Tipsy on arak, a milky-colored Lebanese booze, a cute Italian girl leaned over to me when the cake was cut. "It's always so beautiful," she said, with her licorice-scented breath, "to see a union between two cultures." I thought of my Catholic cousin who had converted to Judaism to marry his girlfriend, and the older generations, on both sides of the aisle, who tolerated the union without overtly celebrating it. But here, the accordionist was shouting directions, and although kilts abounded on the dance floor, most of these participants had never heard of a ceilidh before they danced in this one.

Long before the ceremony, Christine had confided in me, that even though she loved Seb, he wasn't the sort of person she imagined she'd be with. It made sense. Half of Christine's life was civil war. Her generation burned candles when the power grid failed, dug wells for bath, toilet, and drinking water. Crouched in a bathroom while militias waged their battles on her street, Christine could never have imagined her lover: a bright-eyed boy, milking a cow somewhere cold and grassy.

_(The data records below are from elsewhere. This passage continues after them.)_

Lemma read_all_limited_body n s body : 0 <= n -> read_all_limited n s = Ok body ->
  body = take (Z.to_nat n) (st_data s) /\ (len body < n -> st_data s = body /\ st_end s = EEOF).
Proof.
  intros Hn. unfold read_all_limited. pose proof (len_nonneg (st_data s)). unfold len in *.
  destruct (Z.leb_spec n (Z.of_nat (length (st_data s)))) as [Hl|Hl].
  - intros [= <-]. split; [done|]. rewrite length_take. lia.
  - destruct (st_end s) eqn:Ee; intros; simplify_eq. by rewrite take_ge by lia.
Qed.

Lemma prefix_app p s : String.prefix p s = true ->
  exists r, s = p +:+ r /\ String.substring (String.length p) (String.length s - String.length p) s = r.
Proof.
  revert s. induction p as [|c p IH]; intros s H.
  - exists s. split; [done|]. rewrite Nat.sub_0_r. clear H. induction s as [|d s IHs]; [done|]. simpl. by f_equal.
  - destruct s as [|d s]; [done|]. simpl in H. destruct (ascii_dec c d) as [->|]; [|done].
    destruct (IH _ H) as (r & -> & Hr). exists r. by split.
Qed.

Lemma trim_prefix_cases s p m : trim_prefix s p = m -> s = p +:+ m \/ s = m.
Proof.
  unfold trim_prefix. destruct (String.prefix p s) eqn:E; [|auto].
  apply prefix_app in E as (r & -> & ->). intros ->. by left.
Qed.

Lemma headerContainsToken_true h name token : headerContainsToken h name token = true ->
  exists value item, value ∈ header_values h name /\ item ∈ split_on ","%char value /\
    equal_fold (trim_space item) token = true.
Proof.
  unfold headerContainsToken. intros H. apply existsb_exists in H as (value & Hv & H).
  apply existsb_exists in H as (item & Hi & H). exists value, item. by rewrite !list_elem_of_In.
Qed.

Lemma matchesBinaryMetadata_true value : matchesBinaryMetadata value = true ->
  base64_raw_decode (trim_right_char "="%char value) = Some [0; 1; 2; 3].
Proof.
  unfold matchesBinaryMetadata. destruct (base64_raw_decode _); [|done].
  intros H. by apply bool_decide_eq_true_1 in H as ->.
Qed.

Lemma validScenarioPayload_contract m payload protobuf :
  m ∈ unary_methods -> validScenarioPayload m payload protobuf = true -> decodeProtobuf protobuf = Ok payload ->
  exists n b serialized, (m, (n, b, serialized)) ∈ contract_payloads /\ holds_payload n b serialized protobuf.
Proof.
  intros Hm Hv Hd. unfold unary_methods in Hm.
  assert (Hin : forall n b k, existsb (fun c => bool_decide (c = (m, (n, b, k)))) contract_payloads = true ->
    (m, (n, b, k)) ∈ contract_payloads).
  { intros n b k H. apply existsb_exists in H as (c & Hc & H). apply bool_decide_eq_true_1 in H as <-.
    by apply list_elem_of_In. }
  assert (Hfix : forall n b k, fixed_payload n b k payload protobuf = true ->
    existsb (fun c => bool_decide (c = (m, (n, b, k)))) contract_payloads = true ->
    exists n b serialized, (m, (n, b, serialized)) ∈ contract_payloads /\ holds_payload n b serialized protobuf).
  { intros n b k Hf H. exists n, b, k. split; [by apply Hin|by eapply fixed_payload_holds]. }
  repeat (apply elem_of_cons in Hm as [->|Hm]; [|]); [| | |by apply not_elem_of_nil in Hm].
  - change (((len payload =? 0) && (len protobuf =? 0) || fixed_payload 128 71 131 payload protobuf
      || fixed_payload 1048576 76 1048580 payload protobuf) = true) in Hv.
    apply orb_true_iff in Hv as [Hv|Hv]; [apply orb_true_iff in Hv as [Hv|Hv]|].
    + exists 0, 0, 0. split; [by apply Hin|]. apply andb_true_iff in Hv as [Hp Hs].
      apply Z.eqb_eq in Hp, Hs. split; [done|]. split; [|lia].
      destruct payload; [done|]. unfold len in Hp. simpl in Hp. lia.
    + by apply (Hfix _ _ _ Hv).
    + by apply (Hfix _ _ _ Hv).
  - by apply (Hfix _ _ _ Hv).
  - by apply (Hfix _ _ _ Hv).
Qed.

Lemma unary_body_earned gunzip m s body protobuf payload :
  m ∈ unary_methods -> read_all_limited (maxFrameBytes + 1) s = Ok body ->
  GrpcServer.decodeFrame gunzip body (if String.eqb m "UnaryGzip" then "gzip" else "identity") = Ok (protobuf, payload) ->
  validScenarioPayload m payload protobuf = true -> unary_body gunzip m s.
Proof.
  intros Hm Hr Hd Hv. apply read_all_limited_body in Hr as [Ht Hr]; [|unfold maxFrameBytes; lia].
  unfold GrpcServer.decodeFrame, decodeFrame_with in Hd.
  destruct (Z.leb_spec 5 (len body)) as [H5|]; [|done]. cbn [andb] in Hd.
  destruct (Z.eqb_spec (be_decode (slice 1 5 body)) (len body - 5)) as [Hl|]; [|done].
  assert (Hdl : len (drop 5 body) = len body - 5) by (unfold len in *; rewrite length_drop; lia).
  assert (Hp : decodeProtobuf protobuf = Ok payload /\
    (m = "UnaryGzip" -> byte_at body 0 = 1 /\ gunzip (drop 5 body) = Ok protobuf) /\
    (m <> "UnaryGzip" -> byte_at body 0 = 0 /\ drop 5 body = protobuf)).
  { destruct (String.eqb_spec m "UnaryGzip") as [->|Hg].
    - change (String.eqb "gzip" "gzip") with true in Hd. cbv iota in Hd.
      destruct (Z.eqb_spec (byte_at body 0) 1) as [|]; [|done].
      destruct (gunzip _) as [x|] eqn:Eg; [|done]. cbn [res_bind] in Hd.
      destruct (decodeProtobuf x) eqn:Ep; [|done]. by simplify_eq/=.
    - change (String.eqb "identity" "gzip") with false in Hd. cbv iota in Hd.
      destruct (Z.eqb_spec (byte_at body 0) 0) as [|]; [|done]. cbn [res_bind] in Hd.
      destruct (decodeProtobuf _) eqn:Ep; [|done]. by simplify_eq/=. }
  destruct Hp as (Hp & Hgz & Hid).
  destruct (validScenarioPayload_contract _ _ _ Hm Hv Hp) as (n & b & k & Hc & Hh).
  exists body, protobuf, n, b, k. split; [exact Ht|]. split; [done|]. split; [lia|]. split; [done|]. split; [done|].
  split; [done|]. intros Hg. destruct (Hid Hg) as [H0 Hdrop]. split; [done|]. split; [done|]. apply Hr.
  assert (Hk : len protobuf <= 1048580).
  { destruct Hh as [-> _]. clear -Hc. unfold contract_payloads in Hc.
    repeat (apply elem_of_cons in Hc as [Hc|Hc]; [simplify_eq; lia|]). by apply not_elem_of_nil in Hc. }
  rewrite Hdrop in Hdl. unfold maxFrameBytes. lia.
Qed.

Lemma methods_disjoint m : m ∈ streaming_names -> m ∈ unary_methods -> False.
Proof.
  intros H. unfold streaming_names in H.
  repeat (apply elem_of_cons in H as [->|H]; [by apply (bool_decide_unpack _)|]). by apply not_elem_of_nil in H.
Qed.

Lemma method_cases m :
  string_in methods m = true ->
  m ∈ unary_methods ++ streaming_names \/ m ∈ ["TrailersOnlyStatus"; "DeadlineExceeded"; "ClientCancellation"].
Proof.
  intros H. apply string_in_elem in H. unfold methods in H.
  repeat (apply elem_of_cons in H as [->|H]; [set_solver|]). by apply not_elem_of_nil in H.
Qed.

(** C5: the server reports success only for what its contract names. A grpc-status 0 means
    HTTP/2 over TLS 1.3 with ALPN h2, POST, the path of an echo method, a gRPC content type,
    "trailers" accepted, the method's own encoding named twice, and for fixed metadata the
    two fixed values. The body of a unary call is one envelope, with the flag of that
    encoding and an exact length, around one of the method's fixed payloads: nothing, 128
    octets of 71 or 1 MiB of 76 for UnaryEcho, 1024 octets of 66 for UnaryGzip, 128 octets
    of 71 for UnaryFixedMetadata. That of a streaming call is exactly 1 or 100 such
    envelopes of 1024 octets of 66, then the end. *)
Theorem server_success_earned gzip gunzip r faults :
  trailer_get (response_of (handleRPC gzip gunzip r (writer_new faults))) "grpc-status" = "0" ->
  success_earned gunzip (trim_prefix (Path r) servicePath) r.
Proof.
  intros H. apply trailer_is_header in H; [|done].
  change (status_of (handleRPC gzip gunzip r (writer_new faults)) = "0") in H.
  assert (Hw : status_of (writer_new faults) = "") by done.
  revert H Hw. generalize (writer_new faults). intros w H Hw. unfold handleRPC in H.
  pose proof (trim_prefix_cases (Path r) servicePath _ eq_refl) as Hpath.
  set (m := trim_prefix (Path r) servicePath) in *. clearbody m.
  destruct (negb (ProtoMajor r =? 2) || _) eqn:E1; [by rewrite status_http_error, Hw in H|].
  destruct (negb (String.eqb (Method r) "POST")) eqn:E2; [by rewrite status_not_found, Hw in H|].
  destruct (negb (string_in methods m)) eqn:E3; [by rewrite status_not_found, Hw in H|].
  destruct (negb (has_prefix _ _) || _) eqn:E4; [by rewrite status_http_error, Hw in H|].
  cbv zeta in H. destruct (negb (String.eqb (header_get _ "grpc-encoding") _) || _) eqn:E5; [by rewrite status_error in H|].
  destruct (String.eqb m "UnaryFixedMetadata" && _) eqn:E6; [by rewrite status_error in H|].
  destruct (String.eqb m "ClientCancellation") eqn:Ec; [by apply handleClientCancellation_status in H|].
  apply orb_false_iff in E1 as [P1 P2]. destruct (TLS r) as [[v n]|] eqn:Et; [|done].
  apply orb_false_iff in P2 as [P2 P3], E4 as [P4 P5], E5 as [P6 P7]. apply negb_false_iff in P1, P2, P3, P4, P5, P6, P7, E2, E3.
  apply Z.eqb_eq in P1, P2. apply String.eqb_eq in P3, P6, P7, E2. subst v n.
  apply headerContainsToken_true in P5.
  assert (Hmeta : m = "UnaryFixedMetadata" -> header_get (RHeader r) "x-plab-text" = "protocol-lab" /\
    base64_raw_decode (trim_right_char "="%char (header_get (RHeader r) "x-plab-bin-bin")) = Some [0; 1; 2; 3]).
  { intros ->. apply orb_false_iff in E6 as [M1 M2]. apply negb_false_iff in M1, M2.
    apply String.eqb_eq in M1. by apply matchesBinaryMetadata_true in M2. }
  constructor; [done|exact Hpath|done|done|done|]. clear -H Hw Ec E3.
  destruct (string_in [_; _; _] m) eqn:Es.
  - right. apply string_in_elem in Es. apply handleStreaming_earned in H; [|done|done].
    repeat (apply elem_of_cons in Es as [->|Es]); [by left|right; split; [left|done]|right; split; [right; left|done]|].
    by apply not_elem_of_nil in Es.
  - destruct (read_all_limited _ _) as [body|] eqn:Er; [|by rewrite status_error in H].
    destruct (GrpcServer.decodeFrame _ _ _) as [[protobuf payload]|] eqn:Ed; [|by rewrite status_error in H].
    destruct (negb (validScenarioPayload _ _ _)) eqn:Ev; [by rewrite status_error in H|]. apply negb_false_iff in Ev.
    destruct (String.eqb m "DeadlineExceeded") eqn:E5.
    { destruct (negb (String.eqb _ "50m")); [by rewrite status_error in H|by rewrite Hw in H]. }
    destruct (String.eqb m "TrailersOnlyStatus") eqn:E6; [by autorewrite with grpc_status in H|].
    left. apply method_cases in E3 as [Hm|Hm].
    + apply elem_of_app in Hm as [Hm|Hx]; [split; [done|by eapply unary_body_earned]|].
      apply elem_of_string_in in Hx. unfold streaming_names in Hx. by rewrite Hx in Es.
    + exfalso. clear -Hm Ec E5 E6.
      repeat (apply elem_of_cons in Hm as [->|Hm]; [done|]). by apply not_elem_of_nil in Hm.
Qed.

Lemma server_success_earned_witness :
  let r := Request 2 (Some (VersionTLS13, "h2")) "POST" (servicePath +:+ "UnaryFixedMetadata")
    [("content-type", "application/grpc+proto"); ("te", "trailers"); ("grpc-encoding", "identity");
     ("grpc-accept-encoding", "identity"); ("x-plab-text", "protocol-lab"); ("x-plab-bin-bin", "AAECAw")]
    (Stream (identity_frame (encodeProtobuf (replicate 128 71))) EEOF) in
  success_earned unstore "UnaryFixedMetadata" r.
Proof.
  intros r. exact (server_success_earned store unstore r [] ltac:(vm_compute; reflexivity)).
Defined.
Lemma built_lifecycle d :
  m <> "UnaryFixedMetadata" -> m <> "UnaryGzip" ->
  spec_of (Row i m "identity" n b 1 TenChannels ps)
    (with_lifecycle newChannel (makeIdentitySpec gzip i m (replicate (Z.to_nat n) b) d)).
Proof. by constructor. Qed.
End built.

Lemma spec_for_row row s spec : row ∈ contract -> Some s = Some spec -> spec_of row s ->
  exists row, row ∈ contract /\ spec_of row spec.
Proof. intros ? [= <-] ?. by exists row. Qed.

Ltac built k lemma :=
  let row := eval cbv [contract nth] in (nth k contract (Row "" "" "" 0 0 0 Answered [])) in
  intros H; apply (spec_for_row row _ _ ltac:(unfold contract; repeat (left || right)) H); apply lemma; done.

Lemma specFor_row scenario spec :
  specFor gzip scenario = Some spec -> exists row, row ∈ contract /\ spec_of row spec.
Proof.
  unfold specFor. change (Z.shiftl 1 20) with 1048576.
  change (@nil Z) with (replicate (Z.to_nat 0) 71). change 128%nat with (Z.to_nat 128). change 1024%nat with (Z.to_nat 1024).
  repeat lazymatch goal with |- (if String.eqb scenario ?s then _ else _) = _ -> _ =>
    destruct (String.eqb_spec scenario s) as [->|_] end.
  - built 0%nat built_identity.
  - built 1%nat built_identity.
  - built 2%nat built_profile.
  - built 3%nat built_plain.
  - built 4%nat built_identity.
  - built 5%nat built_streaming.
  - built 6%nat built_streaming.
  - built 7%nat built_streaming.
  - built 8%nat built_terminal.
  - built 9%nat built_terminal.
  - built 10%nat built_terminal.
  - built 11%nat built_lifecycle.
  - done.
Qed.

(** ** The gates *)

Lemma all_expected_true getenv l : all_expected getenv l = true -> variables getenv l.
Proof.
  unfold all_expected, variables. intros H. apply forallb_True, Is_true_true_2 in H || idtac.
  apply Forall_forall. intros [n v] Hin. rewrite forallb_forall in H.
  apply list_elem_of_In in Hin. apply H in Hin. by apply String.eqb_eq in Hin.
Qed.

Lemma openChannel_ok dial client leaf : openChannel dial client = Ok leaf -> dialled_anew dial.
Proof.
  unfold openChannel. destruct dial as [state|]; [|done]. cbn [res_bind].
  destruct (cs_peer state) as [|[der spki] [|? ?]] eqn:Ep; [done| |done].
  destruct (_ && _) eqn:E; [|done]. destruct (leaf_matches _) eqn:El; [|done]. intros _.
  unfold leaf_matches in El. reflect_bools.
  repeat match goal with X : String.eqb _ _ = true |- _ => apply String.eqb_eq in X end.
  exists state. split; [done|]. split; [|done]. split_and!; try done. by exists der, spki.
Qed.
(* ===== verification/WsProps.v ===== *)
(** The HTTP/1.1 WebSocket executor and its servers together: heads read back, the session
    of every scenario, and what a passed operation and a finished phase earned. *)
From S2P Require Export Prelude GoText GoHash Certificates GoHttp1 WsCodec WsHandshake WsServer WsClient WsRun.
From Stdlib Require Import Ascii.

(** ** Heads are read back *)

Definition field_line (f : string * string) : string := f.1 +:+ ": " +:+ f.2.
Definition lower_field (f : string * string) : string * string := (to_lower f.1, f.2).

(** A token for a name; a value without line ends and without blanks at its ends. *)
Definition good_field (f : string * string) : bool :=
  let n := bytes_of_string f.1 in
  let v := bytes_of_string f.2 in
  negb (len n =? 0) && forallb is_token_byte n && forallb (fun b => negb (b =? 10) && negb (b =? 13)) v
  && bool_decide (trim_blanks (32 :: v) = v).

Lemma cut_byte_app sep l r : forallb (fun b => negb (b =? sep)) l = true -> cut_byte sep (l ++ sep :: r) = Some (l, r).
Proof.
  induction l as [|b l IH]; cbn [forallb app cut_byte]; [by rewrite Z.eqb_refl|].
  intros [Hb Hl]%andb_true_iff. apply negb_true_iff in Hb. by rewrite Hb, IH.
Qed.

Lemma forallb_impl {A} (P Q : A -> bool) l : (forall x, P x = true -> Q x = true) -> forallb P l = true -> forallb Q l = true.
Proof. intros H. rewrite !forallb_forall. eauto. Qed.

Lemma token_not (c b : Z) : is_token_byte c = false -> is_token_byte b = true -> negb (b =? c) = true.
Proof. intros Hc Hb. destruct (Z.eqb_spec b c); [congruence|done]. Qed.

Lemma parse_field_line f : good_field f = true -> parse_field (bytes_of_string (field_line f)) = Ok (lower_field f).
Proof.
  destruct f as [n v]. unfold good_field, field_line, lower_field. cbn [fst snd]. intros H. reflect_bools.
  rewrite !bytes_of_string_app. change (bytes_of_string ": ") with [58; 32]. cbn [app].
  unfold parse_field. rewrite cut_byte_app by (eapply forallb_impl; [|done]; intros x; by apply (token_not 58)).
  match goal with H : trim_blanks _ = _ |- _ => rewrite H end. rewrite !string_of_bytes_of_string.
  rewrite (proj2 (Z.eqb_neq _ _)) by done. by match goal with H : forallb is_token_byte _ = true |- _ => rewrite H end.
Qed.

Lemma parse_fields_lines fs :
  forallb good_field fs = true -> parse_fields (bytes_of_string <$> (field_line <$> fs)) = Ok (lower_field <$> fs).
Proof.
  induction fs as [|f fs IH]; cbn [forallb fmap list_fmap parse_fields]; [done|].
  intros [Hf Hfs]%andb_true_iff. by rewrite parse_field_line, IH.
Qed.

Lemma no_line_ends_clean l : forallb (fun b => negb (b =? 10) && negb (b =? 13)) l = true -> clean_line l = true.
Proof.
  intros H. unfold clean_line. apply andb_true_iff. split.
  - eapply forallb_impl; [|done]. by intros x [? _]%andb_true_iff.
  - apply negb_true_iff, bool_decide_eq_false. intros Hl. apply last_Some_elem_of in Hl.
    rewrite forallb_forall in H. apply list_elem_of_In in Hl. by apply H in Hl.
Qed.

Lemma field_line_clean f :
  good_field f = true ->
  forallb (fun b => negb (b =? 10) && negb (b =? 13)) (bytes_of_string (field_line f)) = true /\ field_line f <> "".
Proof.
  destruct f as [n v]. unfold good_field, field_line. cbn [fst snd]. intros H. reflect_bools. split.
  - rewrite !bytes_of_string_app, !forallb_app. change (bytes_of_string ": ") with [58; 32].
    match goal with H : forallb (fun _ => _) _ = true |- _ => rewrite H end. rewrite andb_true_r.
    eapply forallb_impl; [|done]. intros b Hb.
    by rewrite (token_not 10 b), (token_not 13 b).
  - by destruct n.
Qed.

Christine's lack of prediction in finding someone like Seb became the cornerstone of the toast I gave my friends. They were an unlikely couple to the naked eye, but their partnership functioned beautifully. Christine needed Sebastian's exuberance as he needed her steely resolve, and, of course, they wouldn't have predicted each other, someone so unlike them, a person who lingered just beyond their imagination.

Because we don't know what we don't know. Until we do.